German-born Albert Koehler, who actually had the first name of Heinrich, was a foreman at Hamm’s Brewery. He married Wilhemina Hamm, the daughter of Theodore and Louise Hamm. Since there was little remaining open land near the family grouping on Greenbrier, they chose to establish themselves in the Mounds Park area.
Wilhemina was an avid gardener—another reason for moving to an area with much available open land. Their new home encompassed almost all of the block, and became filled with large gardens that were lovingly tended by Wilhemina. The couple needed a large home because they had six children. Unfortunately, Albert only spent a short time on Maria Avenue because he died in 1916.

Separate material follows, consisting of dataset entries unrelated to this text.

Lemma checkTriple_permits t user cmd rs patterns chans keys channels :
  checkTriple t user cmd rs patterns chans keys channels = None <-> permits t rs patterns chans cmd keys channels.
Proof.
  unfold checkTriple, permits. rewrite <- evalRules_permits. destruct (evalRules t rs cmd); cbn [negb]; [|naive_solver].
  destruct (List.find _ keys) as [k|] eqn:Ek.
  - split; [done|]. intros (_ & Hk & _). exfalso.
    assert (List.find (fun x => negb (matchAny patterns x)) keys = None) as X; [|by rewrite X in Ek].
    apply find_none_all. intros x Hx. by apply matchAny_spec, Hk.
  - destruct (List.find _ channels) as [c|] eqn:Ec.
    + split; [done|]. intros (_ & _ & Hc). exfalso.
      assert (List.find (fun x => negb (matchAny chans x)) channels = None) as X; [|by rewrite X in Ec].
      apply find_none_all. intros x Hx. by apply matchAny_spec, Hc.
    + rewrite find_none_all in Ek. rewrite find_none_all in Ec. split; [|done]. intros _. split; [done|].
      split; intros x Hx; apply matchAny_spec; auto.
Qed.

(** The user may run the command with these keys and channels: the user is on
    and either the main rules or one of the selectors permit it on their own. *)
Definition allows (t : metas) (u : User) (cmd : bytes) (keys channels : list bytes) : Prop :=
  On u = true /\
  (permits t (rules u) (KeyPatterns u) (Channels u) cmd keys channels \/
   exists sel, sel ∈ Selectors u /\ permits t (sCmds sel) (sKeys sel) (sChans sel) cmd keys channels).

Lemma selectors_permit t user cmd keys channels sels :
  existsb (fun sel => match checkTriple t user cmd (sCmds sel) (sKeys sel) (sChans sel) keys channels with
                      | None => true | Some _ => false end) sels = true <->
  exists sel, sel ∈ sels /\ permits t (sCmds sel) (sKeys sel) (sChans sel) cmd keys channels.
Proof.
  rewrite existsb_exists. split; intros (sel & Hin & Hs); exists sel; (split; [by apply list_elem_of_In|]).
  - apply (checkTriple_permits t user). by destruct (checkTriple t user cmd _ _ _ _ _).
  - apply (checkTriple_permits t user) in Hs. by rewrite Hs.
Qed.

Lemma Check_user t s user u cmd keys channels :
  users s !! user = Some u ->
  exists r, Check_ t s user cmd keys channels = Ok r /\ (r = None <-> allows t u cmd keys channels).
Proof.
  intros Hu. unfold Check_, allows. rewrite Hu. destruct (On u); cbn [negb]; [|eexists; split; [done|]; naive_solver].
  destruct (checkTriple t user cmd (rules u) _ _ _ _) as [d|] eqn:Em.
  - assert (~ permits t (rules u) (KeyPatterns u) (Channels u) cmd keys channels) as Hn.
    { rewrite <- (checkTriple_permits t user). by rewrite Em. }
    pose proof (selectors_permit t user cmd keys channels (Selectors u)) as Hs.
    destruct (existsb _ (Selectors u)); eexists; (split; [done|]).
    + split; [|done]. intros _. split; [done|]. right. by apply Hs.
    + split; [done|]. intros [_ [Hp|Hp]]; [done|]. by apply Hs in Hp.
  - apply checkTriple_permits in Em. eexists. split; [done|]. split; [intros _; split; [done|by left]|done].
Qed.

Lemma checkTriple_reason t user cmd rs patterns chans keys channels d :
  checkTriple t user cmd rs patterns chans keys channels = Some d ->
  dUser d = user /\ dCmd d = ToLower cmd /\
  match dKind d with
  | DenyCommand => ~ permits_cmd t rs cmd
  | DenyKey => permits_cmd t rs cmd /\ dName d ∈ keys /\ forall p, p ∈ patterns -> path_match p (dName d) <> Some true
  | DenyChannel => permits_cmd t rs cmd /\ dName d ∈ channels /\ forall p, p ∈ chans -> path_match p (dName d) <> Some true
  end.
Proof.
  assert (forall ps k, matchAny ps k = false -> forall p, p ∈ ps -> path_match p k <> Some true) as Hno.
  { intros ps k Hf p Hp E. assert (matchAny ps k = true) by (apply matchAny_spec; eauto). congruence. }
  unfold checkTriple. pose proof (evalRules_permits t rs cmd) as Hc. destruct (evalRules t rs cmd); cbn [negb].
  2:{ intros [= <-]. unfold commandNOPERM. cbn. split_and!; naive_solver. }
  destruct (List.find _ keys) as [k|] eqn:Ek.
  { apply find_some in Ek as [Hin Hk]. apply negb_true_iff in Hk. intros [= <-]. cbn. apply list_elem_of_In in Hin. naive_solver. }
  destruct (List.find _ channels) as [c|] eqn:Ec; [|done].
  apply find_some in Ec as [Hin Hk]. apply negb_true_iff in Hk. intros [= <-]. cbn. apply list_elem_of_In in Hin. naive_solver.
Qed.

(** C40: for a user that exists the check answers, and permits a command
    exactly when the user is on and either the main rules or one of the
    selectors permit it on their own: the last rule that applies to the command
    allows it, and every key and every channel matches one of the patterns.  A
    refusal names the user and the command, and its kind is the stage at which
    the main rules of a user that is on fail: the command, a key no pattern
    matches, or a channel no pattern matches. *)
Theorem acl_check_exact t s user u cmd keys channels :
  users s !! user = Some u ->
  exists r, Check_ t s user cmd keys channels = Ok r /\ (r = None <-> allows t u cmd keys channels) /\
    forall d, r = Some d -> dUser d = user /\ dCmd d = ToLower cmd /\
      match dKind d with
      | DenyCommand => On u = false \/ ~ permits_cmd t (rules u) cmd
      | DenyKey => dName d ∈ keys /\ forall p, p ∈ KeyPatterns u -> path_match p (dName d) <> Some true
      | DenyChannel => dName d ∈ channels /\ forall p, p ∈ Channels u -> path_match p (dName d) <> Some true
      end.
Proof.
  intros Hu. destruct (Check_user t s user u cmd keys channels Hu) as (r & E & Hr). exists r. split; [done|]. split; [done|].
  intros d ->. unfold Check_ in E. rewrite Hu in E. destruct (On u); cbn [negb] in E.
  - destruct (checkTriple t user cmd (rules u) _ _ _ _) as [d'|] eqn:Em; [|done]. destruct (existsb _ _); simplify_eq.
    apply checkTriple_reason in Em as (-> & -> & Hd). destruct (dKind d); naive_solver.
  - simplify_eq. unfold commandNOPERM. cbn. auto.
Qed.

(** The log of refusals holds the latest 128. *)
Lemma log_bounded s time client cmd reason :
  len (log s) <= 128 -> len (log (LogDenied s time client cmd reason)) <= 128 /\
  last (log (LogDenied s time client cmd reason)) = Some (mkLog time client cmd reason).
Proof.
  intros Hl. unfold LogDenied. cbn [log]. set (e := mkLog _ _ _ _). destruct (128 <? len (log s ++ [e])) eqn:E; breflect.
  - split; [unfold len in *; rewrite length_drop, length_app in *; cbn [length] in *; lia|].
    rewrite drop_app_le by (rewrite length_app; unfold len in *; cbn [length]; lia). apply last_snoc.
  - split; [done|apply last_snoc].
Qed.
End check.


(** ** Round trip of the ACL file *)

Section file.
Context `{GoUnicode} `{GoSha256}.

(** A byte that neither separates words nor needs the Unicode tables. *)
Definition plain (c : ascii) : Prop := is_space c = false /\ byte_val c < 128.

Lemma hex_val_char n : 0 <= n < 16 -> hex_val (hex_char n) = Some n.
Proof.
  intros Hn. unfold hex_val, hex_char. destruct (n <? 10) eqn:E; breflect; rewrite byte_val_of_small by lia; zdec; cbn [andb];
    f_equal; lia.
Qed.

Lemma hex_roundtrip s : DecodeString (EncodeToString s) = Some s.
Proof.
  induction s as [|c s IH]; [done|]. unfold EncodeToString. cbn [map concat app]. fold (EncodeToString s). cbn [DecodeString].
  pose proof (byte_val_range c). rewrite Z.shiftr_div_pow2, (Z.land_ones _ 4) by lia.
  assert (0 <= byte_val c / 2 ^ 4 < 16) by (split; [apply Z.div_pos; lia | apply Z.div_lt_upper_bound; lia]).
  assert (0 <= byte_val c mod 2 ^ 4 < 16) by (apply Z.mod_pos_bound; lia).
  rewrite !hex_val_char, IH by done. do 2 f_equal. rewrite Z.lor_comm, lor_add_shift by lia.
  rewrite <- (byte_of_val c) at 3. f_equal. pose proof (Z.div_mod (byte_val c) (2 ^ 4)). lia.
Qed.

Lemma hex_plain s : Forall plain (EncodeToString s).
Proof.
  induction s as [|c s IH]; [constructor|]. unfold EncodeToString. cbn [map concat app]. fold (EncodeToString s).
  assert (forall n, 0 <= n < 16 -> plain (hex_char n)) as Hp.
  { intros n Hn. unfold plain, is_space, hex_char.
    destruct (n <? 10) eqn:E; breflect; rewrite byte_val_of_small by lia; zdec; cbn [andb orb]; split; (done || lia). }
  pose proof (byte_val_range c). rewrite Z.shiftr_div_pow2, (Z.land_ones _ 4) by lia.
  constructor; [|constructor; [|done]]; apply Hp; [split; [apply Z.div_pos; lia | apply Z.div_lt_upper_bound; lia] | apply Z.mod_pos_bound; lia].
Qed.

(** *** Splitting the joined words *)

Lemma fields_word cur w rest :
  Forall plain w -> w <> [] \/ cur <> [] ->
  fields_loop cur (w ++ " "%char :: rest) = (reverse cur ++ w) :: fields_loop [] rest.
Proof.
  revert cur. induction w as [|c w IH]; intros cur Hw Hn; cbn [app fields_loop].
  - change (is_space " ") with true. cbv iota. rewrite bool_decide_eq_false_2 by naive_solver. by rewrite app_nil_r.
  - apply Forall_cons in Hw as [[Hc _] Hw]. rewrite Hc. rewrite IH by (done || by right). by rewrite reverse_cons, <- app_assoc.
Qed.

Lemma fields_last cur w : Forall plain w -> w <> [] \/ cur <> [] -> fields_loop cur w = [reverse cur ++ w].
Proof.
  revert cur. induction w as [|c w IH]; intros cur Hw Hn; cbn [fields_loop].
  - rewrite bool_decide_eq_false_2 by naive_solver. by rewrite app_nil_r.
  - apply Forall_cons in Hw as [[Hc _] Hw]. rewrite Hc. rewrite IH by (done || by right). by rewrite reverse_cons, <- app_assoc.
Qed.

Definition words (l : list bytes) : Prop := Forall (fun w => w <> [] /\ Forall plain w) l.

This 1912 Georgian Revival house was designed by local architect Thomas Holyoke. He came to St. Paul from Germany in 1877 and worked as a draftsman for architect Cass Gilbert and become his partner in 1892. Holyoke formed his own company a decade later.
There currently is not a lot of material on the family at 170 Maria. The Ramsey County Roll of Honor shows that Harold A. Koehler served in the First World War. Eleanor Koehler was an Arts and Music major at University if Minnesota and was a member of the class of 1919. And, according to the 1920 City Directory, a gardener named Edmund Behrens resided there, probably working for Wilhemina.
The large building now houses Northwestern Alano, a setting for alcohol and drug abuse twelve step group meetings. They have given the old Koehler Home the nickname “The White House.”